Chairperson of CPSP, Moses Mkandawire told Bizcommunity, despite the report being based on 2010 research, the findings still carry a significance ring as the status quo has not quite improved.
"If you are looking at 2010 in terms of the issues that emerged and then you reflect on 2011, I think they are almost the same issues that we are into. This is just a manifestation but I think the problems started way back in 2009 in terms of mismanaging our public resources but also providing poor leadership in the overall political development," said Mkandawire.
The report notes, that despite being harassed, the media underwent remarkable growth and expansion in 2010.
"This involved investment in new radio and television stations and the launching of new ventures in both print and electronic media. The nation appeared to be forging ahead here," it says. The report observed that government's partisan control of the public media, notably the Malawi Broadcasting Corporation (MBC), gained notoriety.
"As a public broadcaster, funded by all tax payers, MBC annoyed many sections of the nation by its refusal to open up its airwaves and electronic transmissions to opposition political parties, and its penchant for only monitoring government propaganda and political campaigns," the report says.
Amongst members of the reading public and in media houses, the report shows that there was consternation and rancour over government's threat to ban or close some private media houses - those that were viewed as publishing newspaper articles deemed to be critical of government policy.

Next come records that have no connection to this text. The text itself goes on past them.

(** C3, amended.  A batch whose buffer holds whole records and then
    something that is no whole record is not refused, and nothing in
    the handler raises a framing error.  The whole records are
    dispatched in their order.  When fewer bytes than a length word has
    are left, the handler then reads the word outside the buffer.  When
    a record is left that declares more bytes than follow it, the
    handler hands that range to [ReadMessage] as it is declared, past
    the end of the buffer, and is then at the end of its loop: it ends
    as that call ends, and returns when it returns.  (The declared
    length is taken not to carry the 32-bit offset past [2 ^ 32].) *)
Theorem multi_ill_framed (NDEBUG : bool) (data : bytes) (job_id : Z)
  (bodies : list bytes) (tail : bytes) (c : SteamClient) :
  carries P data (batch_of bodies ++ tail) ->
  Z.of_nat (length (batch_of bodies ++ tail)) < 2 ^ 32 ->
  (tail <> [] ->
   (length tail < 4)%nat ->
   HandleMessage L P ReadMessage ReadPast rounds NDEBUG Multi data job_id c
   = (dispatch_all ReadMessage bodies ;; stop BadRead) c)
  /\ (forall (declared : Z) (rest : bytes),
         tail = le_split 4 declared ++ rest ->
         Z.of_nat (length rest) < declared ->
         Z.of_nat (length (batch_of bodies)) + 4 + declared < 2 ^ 32 ->
         HandleMessage L P ReadMessage ReadPast rounds NDEBUG Multi data job_id
           c
         = (dispatch_all ReadMessage bodies ;; ReadPast rest declared) c).
Proof.
  intros Hcarries Hlen.
  rewrite (multi_walks_buffer _ _ _ _ _ Hcarries).
  pose proof (batch_of_length bodies) as Hcount.
  split.
  - intros Hne Hshort.
    replace (rounds + S (length (batch_of bodies ++ tail)))%nat
      with (length bodies
            + S (rounds + length (batch_of bodies ++ tail)
                 - length bodies))%nat
      by (rewrite length_app; lia).
    rewrite (walk_records ReadMessage ReadPast _ bodies [] tail);
      [|reflexivity|assumption].
    apply and_then_cong. intros c'. cbn [length Nat.add].
    now apply (walk_partial ReadMessage ReadPast _ _ (batch_of bodies) tail).
  - intros declared rest -> Hrest Hwrap.
    replace (rounds
             + S (length (batch_of bodies ++ le_split 4 declared ++ rest)))%nat
      with (length bodies
            + S (S (rounds
                    + length (batch_of bodies ++ le_split 4 declared ++ rest)
                    - length bodies - 1)))%nat
      by (rewrite !length_app, length_le_split; lia).
    rewrite (walk_records ReadMessage ReadPast _ bodies []
               (le_split 4 declared ++ rest));
      [|reflexivity|assumption].
    apply and_then_cong. intros c'. cbn [length Nat.add].
    now apply (walk_overrun ReadMessage ReadPast _ _ (batch_of bodies) rest
                 declared).
Qed.
(** X5. An id that no item carries is no error: delete and edit show the
    note unchanged and still send the whole checklist in a PUT, and so does
    toggle (with the checklist sorted). *)
Theorem unknown_id_still_persists note itemId content items :
  Note.checklistItems note = Some items →
  absent itemId items →
  optimistic note (handleDeleteChecklistItem note true itemId) = note
  ∧ optimistic note (handleEditChecklistItem note true itemId content) = note
  ∧ requests (handleDeleteChecklistItem note true itemId)
    = [PUT (Note.boardId note) (Note.id note) (mk_body items undefined)]
  ∧ requests (handleEditChecklistItem note true itemId content)
    = [PUT (Note.boardId note) (Note.id note) (mk_body items undefined)]
  ∧ requests (handleToggleChecklistItem note true itemId)
    = [PUT (Note.boardId note) (Note.id note)
         (mk_body (Js.sort_by ChecklistItem.order items) undefined)]
  ∧ (body_checklistItems ∘ body)
    <$> requests (handleDeleteChecklistItem note true itemId)
    = [items]
  ∧ (body_checklistItems ∘ body)
    <$> requests (handleEditChecklistItem note true itemId content)
    = [items]
  ∧ (body_checklistItems ∘ body)
    <$> requests (handleToggleChecklistItem note true itemId)
    = [Js.sort_by ChecklistItem.order items]
  ∧ url <$> requests (handleDeleteChecklistItem note true itemId)
    = ["/api/boards/" +:+ Note.boardId note +:+ "/notes/" +:+ Note.id note].
Proof.
  intros Hitems Habs.
  rewrite (delete_optimistic _ _ _ items Hitems).
  rewrite (edit_optimistic _ _ _ _ items Hitems).
  unfold handleDeleteChecklistItem, handleEditChecklistItem,
    handleToggleChecklistItem.
  rewrite Hitems.
  fold (without itemId items). fold (edited itemId content items).
  fold (toggled itemId items).
  rewrite (without_absent _ _ Habs), (edited_absent _ content _ Habs),
    (toggled_absent _ _ Habs).
  rewrite (with_items_same note items Hitems). done.
Qed.
(** * whatsapp-service: message splitting and outbound sending

    A shallow embedding of
      - [src/services/utils/messageSplitter.js]  (splitMessage,
        splitMessageWithIndicators),
      - the WhatsApp sender (validateMessageLength, sendTextMessage,
        sendTextMessageWithSplitting, the shouldRetry predicate),
      - the HaiIndexer client (queryHaiIndexer),
    together with the properties the specification states about them.

    JavaScript strings are sequences of UTF-16 code units; a code unit is a
    number [N], a string is a list of them, [length] is [String.length]. *)

From Stdlib Require Import List NArith ZArith Lia Bool Arith PeanoNat.
From Stdlib Require Import Strings.String Strings.Ascii.
From Stdlib Require DecimalNat.
Import ListNotations.

Set Implicit Arguments.
Set Warnings "-abstract-large-number".

(** [length] is the length of a list throughout (not of a [string]). *)
Abbreviation length := Datatypes.length (only parsing).
Abbreviation rev := List.rev (only parsing).

(* ================================================================== *)
(** ** JavaScript strings *)
(* ================================================================== *)

Module Js.

Definition char := N.
Definition str := list char.

(** A string literal of the source, as code units. *)
Definition lit (s : string) : str :=
  map N_of_ascii (list_ascii_of_string s).

Definition LF : char := 10%N.

(** [WhiteSpace] and [LineTerminator] of ECMAScript: what [String.trim]
    removes and what [\s] matches. *)
Definition isWhiteSpace (c : char) : bool :=
  ((9 <=? c) && (c <=? 13) || (c =? 32) || (c =? 160) || (c =? 5760)
   || (8192 <=? c) && (c <=? 8202) || (c =? 8232) || (c =? 8233)
   || (c =? 8239) || (c =? 8287) || (c =? 12288) || (c =? 65279))%N.

(** [\d] *)
Definition isDigit (c : char) : bool := ((48 <=? c) && (c <=? 57))%N.

Definition isChar (x : char) (c : char) : bool := (c =? x)%N.

Fixpoint dropWhile (p : char -> bool) (s : str) : str :=
  match s with
  | [] => []
  | c :: s' => if p c then dropWhile p s' else s
  end.

(** [s.trim()] *)
Definition trim (s : str) : str :=
  rev (dropWhile isWhiteSpace (rev (dropWhile isWhiteSpace s))).

(** [s.substring(a, b)] for [a <= b], and [s.substring(a)]: indices beyond
    the end are clamped to the length. *)
Definition substring (a b : nat) (s : str) : str := firstn (b - a) (skipn a s).
Definition substringFrom (a : nat) (s : str) : str := skipn a s.

(** [s.lastIndexOf(c)]: the index of the last occurrence, [-1] if none. *)
Fixpoint lastIndexOf (x : char) (s : str) : Z :=
  match s with
  | [] => (-1)%Z
  | c :: s' =>
      let r := lastIndexOf x s' in
      if (0 <=? r)%Z then (r + 1)%Z
      else if (c =? x)%N then 0%Z else (-1)%Z
  end.

(** Decimal digits of a number, as a template literal renders it. *)
Fixpoint uint_chars (d : Decimal.uint) : str :=
  match d with
  | Decimal.Nil => []
  | Decimal.D0 d => 48%N :: uint_chars d
  | Decimal.D1 d => 49%N :: uint_chars d
  | Decimal.D2 d => 50%N :: uint_chars d
  | Decimal.D3 d => 51%N :: uint_chars d
  | Decimal.D4 d => 52%N :: uint_chars d
  | Decimal.D5 d => 53%N :: uint_chars d
  | Decimal.D6 d => 54%N :: uint_chars d
  | Decimal.D7 d => 55%N :: uint_chars d
  | Decimal.D8 d => 56%N :: uint_chars d
  | Decimal.D9 d => 57%N :: uint_chars d
  end.

Definition numToString (n : nat) : str := uint_chars (Nat.to_uint n).

(** A JavaScript value, as far as [!v] and [typeof v] tell them apart. *)
Inductive value :=
| VUndefined
| VNull
| VBoolean (b : bool)
| VNumber (z : Z)
| VString (s : str)
| VObject.

Definition truthy (v : value) : bool :=
  match v with
  | VUndefined | VNull => false
  | VBoolean b => b
  | VNumber z => negb (z =? 0)%Z
  | VString s => negb (length s =? 0)
  | VObject => true
  end.

Definition isString (v : value) : bool :=
  match v with VString _ => true | _ => false end.

(** Truthiness of an environment variable ([process.env.X]): set and not
    empty. *)
Definition configured (v : option str) : bool :=
  match v with
  | Some s => negb (length s =? 0)
  | None => false
  end.

End Js.

(* ================================================================== *)
(** ** The regular expressions of the source *)
(* ================================================================== *)

Module Regex.
Import Js.

(** The patterns of the source are alternatives of sequences of character
    classes, each class taken once or under a greedy [+]. *)
Inductive atom :=
| One (cls : char -> bool)
| Many (cls : char -> bool).

Definition regex := list (list atom).

(** Greedy [cls+] followed by the continuation [k]: the longest run is tried
    first, then shorter ones (backtracking). The result is the length of the
    match. *)
Fixpoint match_many (cls : char -> bool) (k : str -> option nat) (s : str)
  : option nat :=
  match s with
  | [] => None
  | c :: s' =>
      if cls c then
        match match_many cls k s' with
        | Some n => Some (S n)
        | None => option_map S (k s')
        end
      else None
  end.

Fixpoint match_seq (r : list atom) (s : str) : option nat :=
  match r with
  | [] => Some 0
  | One cls :: r' =>
      match s with
      | c :: s' => if cls c then option_map S (match_seq r' s') else None
      | [] => None
      end
  | Many cls :: r' => match_many cls (match_seq r') s
  end.

(** Alternatives are tried in order at one position. *)
Fixpoint match_here (r : regex) (s : str) : option nat :=
  match r with
  | [] => None
  | a :: r' =>
      match match_seq a s with
      | Some n => Some n
      | None => match_here r' s
      end
  end.

(** [s.match(r)] for a pattern without the [g] flag: the leftmost match, as
    [(match.index, match[0].length)]. *)
Fixpoint exec (r : regex) (s : str) : option (nat * nat) :=
  match match_here r s with
  | Some n => Some (0, n)
  | None =>
      match s with
      | [] => None
      | _ :: s' =>
          match exec r s' with
          | Some (i, n) => Some (S i, n)
          | None => None
          end
      end
  end.

(** [s.replace(r, '')] for a pattern that starts with [^]: only a match at
    index 0 is removed. *)
Definition removeAtStart (r : regex) (s : str) : str :=
  match match_here r s with
  | Some n => skipn n s
  | None => s
  end.

(** The length of the longest prefix of [s] inside the class. *)
Fixpoint run (cls : char -> bool) (s : str) : nat :=
  match s with
  | [] => 0
  | c :: s' => if cls c then S (run cls s') else 0
  end.

End Regex.

(* ================================================================== *)
(** ** messageSplitter.js *)
(* ================================================================== *)

Module Splitter.
Import Js Regex.

Definition WHATSAPP_MESSAGE_MAX_LENGTH : nat := 4096.

Definition isSentenceEnd (c : char) : bool :=
  ((c =? 46) || (c =? 33) || (c =? 63))%N.

(** [/[.!?]\s+|\n\n+/] *)
Definition sentenceEndPattern : regex :=
  [ [One isSentenceEnd; Many isWhiteSpace];
    [One (isChar LF); Many (isChar LF)] ].

(** [/^\[\d+\/\d+\]\n\n/] (the leading [^] is carried by [removeAtStart]). *)
Definition indicatorPattern : regex :=
  [ [One (isChar 91%N); Many isDigit; One (isChar 47%N); Many isDigit;
     One (isChar 93%N); One (isChar LF); One (isChar LF)] ].

(** [Math.ceil(a / b)] for a positive length [a]: [None] is [Infinity]
    (division by zero). For lengths of strings the floating-point quotient
    rounds to the same integer as the exact one. *)
Definition ceilDiv (a b : nat) : option nat :=
  if b =? 0 then None else Some ((a + b - 1) / b).

Definition showCount (n : option nat) : str :=
  match n with
  | Some n => numToString n
  | None => lit "Infinity"
  end.

Definition moreThanOne (n : option nat) : bool :=
  match n with
  | Some n => 1 <? n
  | None => true
  end.

(** [`[${chunkNumber}/${totalChunks}]\n\n${chunkText}`] *)
Definition withIndicator (chunkNumber : nat) (totalChunks : option nat)
  (chunkText : str) : str :=
  lit "[" ++ numToString chunkNumber ++ lit "/" ++ showCount totalChunks
    ++ lit "]" ++ [LF; LF] ++ chunkText.

(** [`[Part ${index + 1}/${chunks.length}]\n\n${cleanedChunk}`] *)
Definition withPart (number total : nat) (cleanedChunk : str) : str :=
  lit "[Part " ++ numToString number ++ lit "/" ++ numToString total
    ++ lit "]" ++ [LF; LF] ++ cleanedChunk.

(** The length of the [[i/N]] indicator and its two line feeds. *)
Definition indicatorLength (number total : nat) : nat :=
  length (withIndicator number (Some total) []).

(** The split point of one iteration of the loop (lines 37-61), for a
    [remaining] longer than [maxLength]. [lineBreakIndex > maxLength * 0.8]
    is the integer comparison [5 * lineBreakIndex > 4 * maxLength]. *)
Definition splitIndex (remaining : str) (maxLength : nat) : nat :=
  let chunk := substring 0 maxLength remaining in
  let lookbackWindow := Nat.min 200 (length chunk) in
  let searchArea := substringFrom (length chunk - lookbackWindow) chunk in
  match exec sentenceEndPattern searchArea with
  | Some (index, len) => length chunk - lookbackWindow + index + len
  | None =>
      let lineBreakIndex := lastIndexOf LF chunk in
      if (4 * Z.of_nat maxLength <? 5 * lineBreakIndex)%Z
      then Z.to_nat (lineBreakIndex + 1)
      else maxLength
  end.

(** The [while (remaining.length > 0)] loop. [fuel] bounds the number of
    iterations; [None] means the bound was reached. *)
Fixpoint splitLoop (fuel : nat) (message : str) (maxLength : nat)
  (remaining : str) (chunks : list str) : option (list str) :=
  match fuel with
  | 0 => None
  | S fuel' =>
      if length remaining =? 0 then Some chunks
      else if length remaining <=? maxLength then Some (chunks ++ [remaining])
      else
        let splitIndex := splitIndex remaining maxLength in
        let chunkText := trim (substring 0 splitIndex remaining) in
        let totalChunks := ceilDiv (length message) maxLength in
        let chunkNumber := length chunks + 1 in
        let chunks' :=
          if moreThanOne totalChunks
          then chunks ++ [withIndicator chunkNumber totalChunks chunkText]
          else chunks ++ [chunkText] in
        splitLoop fuel' message maxLength
          (trim (substringFrom splitIndex remaining)) chunks'
  end.

(** [splitMessage(message, maxLength)], for a [maxLength] that is a natural
    number. Every iteration that does not leave the loop shortens
    [remaining] when [maxLength] is positive, so [length message + 1]
    iterations are enough ([splitMessage_returns]). *)
Definition splitMessage (message : value) (maxLength : nat)
  : option (list str) :=
  if negb (truthy message) || negb (isString message) then Some []
  else
    match message with
    | VString m =>
        if length m <=? maxLength then Some [m]
        else splitLoop (S (length m)) m maxLength m []
    | _ => Some []
    end.

(** [chunks.map((chunk, index) => ...)] of lines 94-98. *)
Fixpoint addIndicators (total : nat) (index : nat) (chunks : list str)
  : list str :=
  match chunks with
  | [] => []
  | chunk :: rest =>
      let cleanedChunk := removeAtStart indicatorPattern chunk in
      withPart (index + 1) total cleanedChunk
        :: addIndicators total (S index) rest
  end.

(** [splitMessageWithIndicators(message)] *)
Definition splitMessageWithIndicators (message : value)
  : option (list str) :=
  match splitMessage message WHATSAPP_MESSAGE_MAX_LENGTH with
  | None => None
  | Some chunks =>
      if length chunks <=? 1 then Some chunks
      else Some (addIndicators (length chunks) 0 chunks)
  end.

End Splitter.

(* ================================================================== *)
(** ** Effects: exceptions and an observable trace *)
(* ================================================================== *)

Module Eff.
Import Js.

(** The errors the modelled code throws, one constructor per [throw] site,
    and the errors [fetch] rejects with (they carry [error.name] and
    [error.code]). *)
Inductive error :=
| CredentialsNotConfigured
| MessageNotNonEmptyString
| MessageTooLong (len : nat)
| WhatsAppApiError (status : nat)
| UrlNotConfigured
| HaiIndexerApiError (status : nat)
| TypeError
| SyntaxError
| TimeoutError
| FetchError (name : string) (code : option string).

Definition errorName (e : error) : string :=
  match e with
  | TypeError => "TypeError"
  | SyntaxError => "SyntaxError"
  | TimeoutError => "TimeoutError"
  | FetchError name _ => name
  | _ => "Error"
  end.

"This invariably meant media houses that employ high standards of investigative journalism through which corruption, greed and lawlessness among the leadership are exposed," says the report.
The report prepared by CPSP, the composition of over 15 religious and civil society bodies including catholic dioceses in Malawi, said it focused on the media to establish the extent to which it was endowed with an environment that would have enabled it to develop and flourish as a 'Fourth State' of Malawi's democracy.
Crucial role of the media
Mkandawire says in order for them to tackle media issues they took into account the crucial role the media usually plays in sustaining a country's democracy by, among other things, concretising a country's commitment to freedom of the press and expression and promoting the free flow of information and exchange of ideas and opinions.
"This helps to breed an informed and enlightened citizenry; and ensuring that there is accountability and transparency on the part of the leadership relative to its use of available positions and resources," he said.
The report says the period under review was remarkable for being one during which the media industry was able to grow and expand; improve its work relationship with regulating authorities; seek to be recognised by the government of the day as an important conveyance belt for democratic principles and values; and improve training facilities and opportunities for new practitioners and stakeholders.
"But, the media's advocacy and watchdog roles were compromised by government's absolute control, manipulation and gagging of the public media; its frequent intimidation and harassment of the independent private media as well as occasional bids for its strangulation; and the underdeveloped nature of Malawi's reading culture which results in poor circulation and consumption of newspapers and other printed materials," the report explains.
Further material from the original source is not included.